What impact do different dimensions of managerial control have on administrative decentralisation? What lessons can be learned from the paths taken by countries with relatively high levels of administrative decentralisation? This unpublished paper prepared for the World Bank examines staffing and managerial control within the context of decentralisation. Based on case studies of decentralisation in Benin, India, Indonesia, Mexico, Pakistan, the Philippines, Poland, and Uganda it proposes a framework for analysing managerial control.

Administrative decentralisation aims to enable local government: to hold staff accountable, to allocate staff, to manage financial resources and to attract and retain skilled staff. The means to achieve these objectives is to shift managerial control from higher levels of government to subnational government. Key dimensions of managerial control include budget transparency, budget and establishment control, recruitment, career management, performance management and pay policy. Changes in each of these dimensions contribute towards achieving the different objectives of administrative decentralisation.

Assessing the case study countries against the above framework of objectives and dimensions of managerial control reveals a range of decentralisation models. ‘Strong decentralisers’ tend to have strongly decentralised mechanisms for budget transparency, budget and establishment control, and performance management. Control over recruitment, career management and performance management, meanwhile, are the preferred points of entry for ‘intermediate’ decentralisers. Across all countries, there continues to be constraints on local control over wages, and the ability to attract and retain skilled staff remains a problem. Finally, administrative decentralisation will vary in its degree according to the extent to which it is in step with fiscal and political decentralisation.

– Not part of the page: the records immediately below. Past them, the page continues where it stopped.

(* ===== verification/ToolsFacts.v ===== *)
(** * ToolsFacts: what the repository tools let an agent do

    Whatever arguments a model sends, a tool call changes at most one file,
    one that the contract of the task opens for writing; its answer depends
    only on files the task may see; a rejected call changes nothing; a patch
    replaces one occurrence.  The scope checks read the spelling of a path, so
    that the first two hold for calls that spell their paths plainly; the
    concrete runs at the end show what other spellings reach. *)
From stdpp Require Import options.
From S2P Require Import Prelude Contracts Scope Json RunModels AgentModels Git Tools ToyFiles.
Open Scope Z_scope.

(** ** Counting and replacing a text *)
Lemma count_skip skip part text : count_from skip part text = count_from 0 part (drop skip text).
Proof.
  revert skip. induction text as [|c text IH]; intros [|skip]; try done. cbn [count_from drop]. apply IH.
Qed.
Lemma count_zero part text :
  part ≠ [] → count_from 0 part text = 0%nat ↔ contains part text = false.
Proof.
  intros Hp. induction text as [|c text IH]; cbn [count_from contains].
  - destruct part; [done|]. done.
  - destruct (startswith part (c :: text)); [done|]. cbn. apply IH.
Qed.

(** [old] occurs in [before ++ old ++ after] nowhere before [before] ends, and
    not in [after]. *)
Definition sole_occurrence (old before after : list ascii) : Prop :=
  (∀ k, (k < length before)%nat → startswith old (drop k (before ++ old ++ after)) = false)
  ∧ contains old after = false.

Specific examples of practices from the case study countries include the following:

  • Rapid assessment appraisals - The Philippines and Indonesia have used rapid field appraisals to provide quick feedback to government and recommend adjustments to decentralisation where needed.
  • Coordinating committees - Some countries have used coordinating committees to deal with transition issues. In Mexico, for example, the National Health Council contributed to the relative success of decentralisation in the health sector.
  • Local government associations - The creation of various ‘leagues’ of local government units has been a major feature of the shift to local governance in the Philippines.
  • District service commissions (DSCs) - In Uganda, DSCs are responsible for recruiting staff and providing oversight of personnel practices in local government. They have the potential to promote recruitment of a qualified, professional local civil service.
  • Recognition of excellence - The Philippines has established awards for innovation in local governance, which has encouraged innovation by local governments and highlights best practices.

The case studies can provide a number of lessons for developing an action strategy for administrative decentralisation, including the following:

  • Recognise that some entry points are more feasible. Decentralisers should first think about devolving authority over performance management, career management and recruitment. They should provide local control over staff levels and allocation.
  • Build on the entry points by decentralising mechanisms for budget transparency, budget and establishment control, recruitment, career management and performance management.
  • Recognise constraints. Centrally-established base wage rates are unlikely to be devolved in the short or medium-term. Independent oversight of recruitment is difficult to establish.
  • Recognise that achieving inter-local government mobility for senior staff by creating an open public sector labour market at the local level is institutionally challenging. However, an incremental approach may have a greater chance of success.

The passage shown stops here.